Godelijn experienced an international upbringing and education as an expat child living in Africa and England. Back in The Netherlands, she studied law at the University of Utrecht (1990). She then embarked on her legal career as a lawyer by working 10 years for the well-known law firm of ‘Wladimiroff en Spong Advocaten’. In 2000 she joined GMW lawyers as a partner and is the head of the Labour law and Pension section.

Godelijn specialises in international employment law and has extensive experience in dealing with both non-contentious and contentious international employment matters including (collective) redundancy packages and dismissal. She works for both companies and individual employees, enabling her to keep an open mind to both sides of a case. Naturally she helps her clients when a problem has arisen, but prefers to act before an escalation has taken place. Advice on a fair Human Resource policy is an essential part of her work.
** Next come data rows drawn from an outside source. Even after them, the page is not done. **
(* ===== verification/SelfMod.v ===== *)
(** * Self-modifying-code tracking ([include/self_mod.hpp])

    The process-wide epoch and the two page tables that record which guest
    pages were ever executed and at which epoch compiled code was last
    installed on them. *)

From S2P Require Import Prelude Defs.

Record SelfMod := mkSelfMod {
  g_smc_epoch : Z;
  g_executed_pages : svec;
  g_code_page_gen : svec }.

Definition smc_init : SelfMod := mkSelfMod 0 sv_empty sv_empty.

(** [if(page >= v.size()) v.resize(page + 8192, 0); v[page] = x]. *)
Definition grow_set (v : svec) (page x : Z) : svec :=
  sv_set (if sv_size v <=? page then sv_resize v (page + 8192) else v) page x.

Definition mark_page_executed (s : SelfMod) (phys : Z) : SelfMod :=
  let page := Z.shiftr phys 12 in
  mkSelfMod (g_smc_epoch s) (grow_set (g_executed_pages s) page 1) (g_code_page_gen s).

Definition mark_page_code (s : SelfMod) (phys : Z) : SelfMod :=
  let page := Z.shiftr phys 12 in
  mkSelfMod (g_smc_epoch s)
            (grow_set (g_executed_pages s) page 1)
            (grow_set (g_code_page_gen s) page (g_smc_epoch s)).

Definition was_page_executed (s : SelfMod) (phys : Z) : bool :=
  let page := Z.shiftr phys 12 in
  (page <? sv_size (g_executed_pages s)) && negb (sv_get (g_executed_pages s) page =? 0).

Definition smc_store_hit (s : SelfMod) (phys : Z) : SelfMod :=
  let page := Z.shiftr phys 12 in
  if (page <? sv_size (g_executed_pages s)) && negb (sv_get (g_executed_pages s) page =? 0)
  then
    let cur := g_smc_epoch s in
    if (page <? sv_size (g_code_page_gen s)) && (sv_get (g_code_page_gen s) page =? cur)
    then mkSelfMod (u64 (cur + 1)) (g_executed_pages s) (g_code_page_gen s)
    else mkSelfMod cur (sv_set (g_executed_pages s) page 0) (g_code_page_gen s)
  else s.

(** ** Lemmas *)

Lemma sv_get_grow_set v page x i :
  0 <= i -> sv_get (grow_set v page x) i =
    if i =? page then x
    else if (sv_size v <=? page) && (sv_size v <=? i) then 0 else sv_get v i.
Proof.
  intros Hi. unfold grow_set. destruct (Z.eqb_spec i page) as [->|Hne].
  - by rewrite sv_get_set_eq.
  - rewrite sv_get_set_ne by done. destruct (Z.leb_spec (sv_size v) page); simpl; [|done].
    destruct (Z.leb_spec (sv_size v) i).
    + unfold sv_get, sv_resize. simpl. rewrite map_lookup_filter.
      destruct (sv_data v !! i); simpl; [|done]. rewrite option_guard_False; [done|].
      simpl. lia.
    + rewrite sv_get_resize by lia. done.
Qed.

Lemma sv_size_grow_set v page x : sv_size (grow_set v page x) =
  if sv_size v <=? page then page + 8192 else sv_size v.
Proof. unfold grow_set. by destruct (sv_size v <=? page). Qed.

Lemma was_page_executed_mark s phys phys' : 0 <= phys -> 0 <= phys' ->
  was_page_executed (mark_page_executed s phys) phys' =
  ((Z.shiftr phys' 12 =? Z.shiftr phys 12) || was_page_executed s phys')%bool.
Proof.
  intros H0 H1. unfold was_page_executed, mark_page_executed.
  cbn [g_smc_epoch g_executed_pages g_code_page_gen].
  assert (0 <= Z.shiftr phys' 12) by (by apply Z.shiftr_nonneg).
  rewrite sv_get_grow_set, sv_size_grow_set by done.
  destruct (Z.eqb_spec (Z.shiftr phys' 12) (Z.shiftr phys 12)) as [->|Hne]; simpl.
  - destruct (Z.leb_spec (sv_size (g_executed_pages s)) (Z.shiftr phys 12)); zcases; done.
  - destruct (Z.leb_spec (sv_size (g_executed_pages s)) (Z.shiftr phys 12)); simpl; [|done].
    destruct (Z.leb_spec (sv_size (g_executed_pages s)) (Z.shiftr phys' 12)); simpl.
    + rewrite andb_false_r. by rewrite (proj2 (Z.ltb_ge _ _)) by lia.
    + by rewrite !(proj2 (Z.ltb_lt _ _)) by lia.
Qed.

(** A page marked by the JIT as hosting current-epoch code is one whose next
    store advances the epoch, which is what makes every cached block of the
    old epoch stale. *)
Lemma store_to_code_page_bumps s phys phys' : 0 <= phys -> 0 <= phys' ->
  Z.shiftr phys' 12 = Z.shiftr phys 12 ->
  g_smc_epoch (smc_store_hit (mark_page_code s phys) phys') = u64 (g_smc_epoch s + 1).
Proof.
  intros H0 H1 Hp. unfold smc_store_hit, mark_page_code.
  cbn [g_smc_epoch g_executed_pages g_code_page_gen]. rewrite Hp.
  assert (0 <= Z.shiftr phys 12) by (by apply Z.shiftr_nonneg).
  rewrite !sv_get_grow_set, !sv_size_grow_set by done. rewrite !Z.eqb_refl. simpl.
  destruct (Z.leb_spec (sv_size (g_executed_pages s)) (Z.shiftr phys 12)),
    (Z.leb_spec (sv_size (g_code_page_gen s)) (Z.shiftr phys 12));
    rewrite !(proj2 (Z.ltb_lt _ _)) by lia; simpl; by rewrite ?Z.eqb_refl.
Qed.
Godelijn Boonman is considered to be the undoubted employment specialist for the expat community because she is bilingual, has a large international clientele and a wealth of experience in international employment law matters. She is therefore frequently asked to be the key note speaker at international seminars.

Godelijn has a keen interest in the international community and has been a member of the advisory board of ACCESS and the Women’s Business Initiative International since its beginning.

Dutch labour law and your contract of employment

Your employment contract may determine specific payment and work conditions, but Dutch law determines your rights as an employee in the Netherlands. There are a great many Dutch laws that apply, but some are especially relevant to international workers. Here are some expert tips on evaluating your employment contract under Dutch law.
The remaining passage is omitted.